*** Block opens ***

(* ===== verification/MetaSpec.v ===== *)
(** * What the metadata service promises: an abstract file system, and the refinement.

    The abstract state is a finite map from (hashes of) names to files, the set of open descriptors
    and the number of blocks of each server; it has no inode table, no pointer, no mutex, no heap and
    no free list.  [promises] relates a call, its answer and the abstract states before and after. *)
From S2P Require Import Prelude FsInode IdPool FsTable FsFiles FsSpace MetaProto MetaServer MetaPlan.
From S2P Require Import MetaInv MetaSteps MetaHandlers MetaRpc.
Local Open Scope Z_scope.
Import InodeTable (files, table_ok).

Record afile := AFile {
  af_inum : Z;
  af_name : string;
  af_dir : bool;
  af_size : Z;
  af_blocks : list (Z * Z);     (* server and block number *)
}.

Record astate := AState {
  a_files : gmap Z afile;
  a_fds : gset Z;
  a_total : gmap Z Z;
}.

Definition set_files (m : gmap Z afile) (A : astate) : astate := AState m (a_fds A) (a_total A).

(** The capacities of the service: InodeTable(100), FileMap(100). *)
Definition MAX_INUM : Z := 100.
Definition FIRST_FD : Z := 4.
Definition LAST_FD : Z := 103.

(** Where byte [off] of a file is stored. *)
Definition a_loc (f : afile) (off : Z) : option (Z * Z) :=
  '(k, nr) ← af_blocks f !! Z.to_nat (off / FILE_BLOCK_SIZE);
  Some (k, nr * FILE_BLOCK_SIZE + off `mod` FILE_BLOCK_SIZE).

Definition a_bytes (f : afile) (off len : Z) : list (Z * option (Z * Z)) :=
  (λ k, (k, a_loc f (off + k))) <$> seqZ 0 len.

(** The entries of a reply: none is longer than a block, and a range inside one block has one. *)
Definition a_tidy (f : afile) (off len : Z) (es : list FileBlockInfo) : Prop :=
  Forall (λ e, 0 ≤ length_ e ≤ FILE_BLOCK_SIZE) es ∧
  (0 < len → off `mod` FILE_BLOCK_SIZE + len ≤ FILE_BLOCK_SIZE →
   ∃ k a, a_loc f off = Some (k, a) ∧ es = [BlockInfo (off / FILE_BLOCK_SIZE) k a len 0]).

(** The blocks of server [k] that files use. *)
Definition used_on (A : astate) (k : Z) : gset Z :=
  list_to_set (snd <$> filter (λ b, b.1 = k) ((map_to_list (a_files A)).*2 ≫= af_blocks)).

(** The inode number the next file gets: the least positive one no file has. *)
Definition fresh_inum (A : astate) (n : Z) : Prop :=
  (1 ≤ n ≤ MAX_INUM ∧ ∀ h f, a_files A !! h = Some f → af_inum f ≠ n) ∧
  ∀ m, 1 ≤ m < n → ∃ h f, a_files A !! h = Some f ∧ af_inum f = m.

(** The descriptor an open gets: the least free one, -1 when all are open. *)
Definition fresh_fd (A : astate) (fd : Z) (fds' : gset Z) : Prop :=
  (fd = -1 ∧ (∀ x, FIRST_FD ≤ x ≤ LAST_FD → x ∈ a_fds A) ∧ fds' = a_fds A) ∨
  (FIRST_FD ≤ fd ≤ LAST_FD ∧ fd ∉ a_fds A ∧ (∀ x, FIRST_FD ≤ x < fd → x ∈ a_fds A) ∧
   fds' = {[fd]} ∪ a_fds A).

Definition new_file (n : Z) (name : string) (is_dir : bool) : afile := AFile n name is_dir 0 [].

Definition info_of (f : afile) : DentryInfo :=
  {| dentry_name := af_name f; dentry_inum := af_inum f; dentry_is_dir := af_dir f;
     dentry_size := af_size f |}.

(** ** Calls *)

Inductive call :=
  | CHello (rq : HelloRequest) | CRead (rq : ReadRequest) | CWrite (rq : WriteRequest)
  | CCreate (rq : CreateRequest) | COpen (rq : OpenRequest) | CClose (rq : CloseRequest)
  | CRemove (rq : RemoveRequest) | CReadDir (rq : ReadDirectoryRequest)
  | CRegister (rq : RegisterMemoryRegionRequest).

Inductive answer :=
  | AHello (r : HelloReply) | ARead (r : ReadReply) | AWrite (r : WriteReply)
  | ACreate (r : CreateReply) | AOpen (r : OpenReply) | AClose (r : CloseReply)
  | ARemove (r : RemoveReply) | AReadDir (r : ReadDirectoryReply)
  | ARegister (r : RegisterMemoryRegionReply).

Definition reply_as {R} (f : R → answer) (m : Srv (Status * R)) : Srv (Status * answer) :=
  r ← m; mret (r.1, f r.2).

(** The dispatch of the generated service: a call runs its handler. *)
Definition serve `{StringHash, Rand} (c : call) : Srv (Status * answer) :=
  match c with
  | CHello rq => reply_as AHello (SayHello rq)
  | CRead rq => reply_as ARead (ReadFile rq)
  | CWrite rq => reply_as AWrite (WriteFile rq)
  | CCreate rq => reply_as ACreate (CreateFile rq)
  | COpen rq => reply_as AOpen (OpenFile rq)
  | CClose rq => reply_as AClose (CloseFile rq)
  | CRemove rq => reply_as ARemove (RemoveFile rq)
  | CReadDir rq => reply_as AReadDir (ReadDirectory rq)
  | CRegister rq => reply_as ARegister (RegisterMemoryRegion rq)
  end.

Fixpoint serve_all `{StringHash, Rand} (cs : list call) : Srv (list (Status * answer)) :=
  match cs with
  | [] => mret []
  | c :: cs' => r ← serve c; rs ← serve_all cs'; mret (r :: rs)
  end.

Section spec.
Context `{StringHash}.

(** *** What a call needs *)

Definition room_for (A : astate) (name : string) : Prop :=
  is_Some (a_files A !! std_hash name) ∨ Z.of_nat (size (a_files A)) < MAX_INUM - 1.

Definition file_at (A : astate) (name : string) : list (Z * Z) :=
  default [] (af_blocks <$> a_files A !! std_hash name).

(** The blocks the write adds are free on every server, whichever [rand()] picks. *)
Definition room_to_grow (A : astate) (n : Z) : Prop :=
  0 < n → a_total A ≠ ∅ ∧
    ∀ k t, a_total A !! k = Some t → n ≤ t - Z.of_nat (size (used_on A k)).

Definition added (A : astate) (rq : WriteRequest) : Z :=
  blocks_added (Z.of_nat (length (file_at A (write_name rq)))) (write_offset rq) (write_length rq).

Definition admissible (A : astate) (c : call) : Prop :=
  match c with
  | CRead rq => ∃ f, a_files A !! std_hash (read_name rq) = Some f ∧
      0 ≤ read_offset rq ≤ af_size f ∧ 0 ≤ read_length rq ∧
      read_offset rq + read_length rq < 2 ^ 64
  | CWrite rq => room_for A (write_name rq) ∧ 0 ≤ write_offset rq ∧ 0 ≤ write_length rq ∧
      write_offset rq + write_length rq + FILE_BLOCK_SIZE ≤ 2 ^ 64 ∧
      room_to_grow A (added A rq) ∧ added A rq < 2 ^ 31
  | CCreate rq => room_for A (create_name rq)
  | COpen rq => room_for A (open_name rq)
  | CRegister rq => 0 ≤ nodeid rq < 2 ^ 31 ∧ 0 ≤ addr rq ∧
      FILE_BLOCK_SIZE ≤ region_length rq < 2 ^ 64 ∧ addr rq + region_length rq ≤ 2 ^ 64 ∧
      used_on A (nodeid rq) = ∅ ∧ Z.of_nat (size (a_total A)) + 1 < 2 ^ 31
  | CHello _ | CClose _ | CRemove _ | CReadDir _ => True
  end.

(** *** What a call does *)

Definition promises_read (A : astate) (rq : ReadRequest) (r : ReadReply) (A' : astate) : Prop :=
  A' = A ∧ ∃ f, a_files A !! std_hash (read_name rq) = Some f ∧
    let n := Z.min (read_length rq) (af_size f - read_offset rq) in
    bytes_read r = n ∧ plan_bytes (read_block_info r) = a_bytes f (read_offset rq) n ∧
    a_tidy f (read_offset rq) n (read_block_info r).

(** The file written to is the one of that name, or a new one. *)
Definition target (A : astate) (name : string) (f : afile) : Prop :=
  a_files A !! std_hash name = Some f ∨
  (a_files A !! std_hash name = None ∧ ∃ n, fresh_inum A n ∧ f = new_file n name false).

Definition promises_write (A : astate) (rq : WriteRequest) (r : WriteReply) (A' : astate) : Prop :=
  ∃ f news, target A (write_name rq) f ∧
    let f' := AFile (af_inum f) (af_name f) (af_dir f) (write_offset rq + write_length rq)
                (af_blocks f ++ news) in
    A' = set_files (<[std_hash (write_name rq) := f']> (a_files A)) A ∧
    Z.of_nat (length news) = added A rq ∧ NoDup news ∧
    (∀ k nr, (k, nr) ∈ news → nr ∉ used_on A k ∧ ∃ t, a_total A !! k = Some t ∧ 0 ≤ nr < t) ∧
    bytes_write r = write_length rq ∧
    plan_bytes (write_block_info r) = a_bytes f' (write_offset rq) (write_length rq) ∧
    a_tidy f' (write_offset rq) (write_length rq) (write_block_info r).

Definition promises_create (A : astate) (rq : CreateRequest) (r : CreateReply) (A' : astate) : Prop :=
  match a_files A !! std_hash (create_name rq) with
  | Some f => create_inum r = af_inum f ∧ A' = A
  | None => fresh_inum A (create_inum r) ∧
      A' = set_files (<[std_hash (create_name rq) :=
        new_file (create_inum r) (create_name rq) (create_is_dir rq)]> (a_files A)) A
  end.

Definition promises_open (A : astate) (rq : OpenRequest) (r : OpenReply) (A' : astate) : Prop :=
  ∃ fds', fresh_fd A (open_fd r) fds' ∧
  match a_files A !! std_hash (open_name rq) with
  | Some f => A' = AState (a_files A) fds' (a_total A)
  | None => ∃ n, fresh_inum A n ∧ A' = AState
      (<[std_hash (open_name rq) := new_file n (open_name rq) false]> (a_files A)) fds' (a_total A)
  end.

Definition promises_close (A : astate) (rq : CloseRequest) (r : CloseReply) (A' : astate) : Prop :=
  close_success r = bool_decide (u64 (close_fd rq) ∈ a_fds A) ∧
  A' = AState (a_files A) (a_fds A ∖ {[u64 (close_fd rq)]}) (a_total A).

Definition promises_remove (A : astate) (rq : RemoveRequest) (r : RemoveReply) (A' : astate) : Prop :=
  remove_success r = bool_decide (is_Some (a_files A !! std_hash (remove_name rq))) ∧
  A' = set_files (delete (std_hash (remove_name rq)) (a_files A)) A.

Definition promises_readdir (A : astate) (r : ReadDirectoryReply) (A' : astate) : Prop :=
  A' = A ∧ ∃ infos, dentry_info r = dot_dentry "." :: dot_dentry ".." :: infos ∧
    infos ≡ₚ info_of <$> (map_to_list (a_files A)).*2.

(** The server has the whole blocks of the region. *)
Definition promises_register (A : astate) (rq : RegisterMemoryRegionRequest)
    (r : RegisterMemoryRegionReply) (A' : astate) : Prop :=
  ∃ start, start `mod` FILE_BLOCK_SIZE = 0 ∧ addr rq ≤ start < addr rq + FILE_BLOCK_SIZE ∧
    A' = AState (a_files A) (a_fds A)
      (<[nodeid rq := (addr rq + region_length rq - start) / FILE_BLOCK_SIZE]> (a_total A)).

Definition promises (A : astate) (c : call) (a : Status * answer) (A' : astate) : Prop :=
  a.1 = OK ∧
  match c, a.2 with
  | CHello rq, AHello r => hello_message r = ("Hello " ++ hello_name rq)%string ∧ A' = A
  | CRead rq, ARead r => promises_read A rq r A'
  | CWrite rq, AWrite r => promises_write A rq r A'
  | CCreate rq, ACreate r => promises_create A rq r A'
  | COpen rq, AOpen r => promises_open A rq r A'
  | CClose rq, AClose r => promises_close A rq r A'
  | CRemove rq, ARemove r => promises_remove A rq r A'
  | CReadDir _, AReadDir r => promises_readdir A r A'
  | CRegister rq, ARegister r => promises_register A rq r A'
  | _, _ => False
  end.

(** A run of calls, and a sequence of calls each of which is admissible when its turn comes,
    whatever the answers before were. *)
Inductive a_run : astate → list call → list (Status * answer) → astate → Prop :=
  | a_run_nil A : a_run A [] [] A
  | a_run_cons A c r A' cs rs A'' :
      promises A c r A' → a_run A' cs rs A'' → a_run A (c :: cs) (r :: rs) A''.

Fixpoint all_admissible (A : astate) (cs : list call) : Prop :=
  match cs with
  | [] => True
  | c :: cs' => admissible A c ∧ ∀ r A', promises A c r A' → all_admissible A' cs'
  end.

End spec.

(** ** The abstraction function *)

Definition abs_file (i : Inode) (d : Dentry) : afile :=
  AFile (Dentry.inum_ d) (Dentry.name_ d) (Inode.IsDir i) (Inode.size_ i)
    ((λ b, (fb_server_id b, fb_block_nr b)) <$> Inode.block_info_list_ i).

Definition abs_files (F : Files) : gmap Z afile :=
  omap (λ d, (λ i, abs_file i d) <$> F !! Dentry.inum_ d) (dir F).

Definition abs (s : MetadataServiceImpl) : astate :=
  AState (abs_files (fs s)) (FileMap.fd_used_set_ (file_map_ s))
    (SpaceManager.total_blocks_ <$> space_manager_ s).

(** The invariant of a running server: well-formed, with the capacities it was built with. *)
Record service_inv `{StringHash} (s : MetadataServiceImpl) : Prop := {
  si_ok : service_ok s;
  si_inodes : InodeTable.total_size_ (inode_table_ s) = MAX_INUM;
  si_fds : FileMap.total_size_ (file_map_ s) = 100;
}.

*** Block closes ***

**Exercise aim:** For each line of the entries that includes "ReadRequest", show that line.

**Response area:**
  | CHello (rq : HelloRequest) | CRead (rq : ReadRequest) | CWrite (rq : WriteRequest)
Definition promises_read (A : astate) (rq : ReadRequest) (r : ReadReply) (A' : astate) : Prop :=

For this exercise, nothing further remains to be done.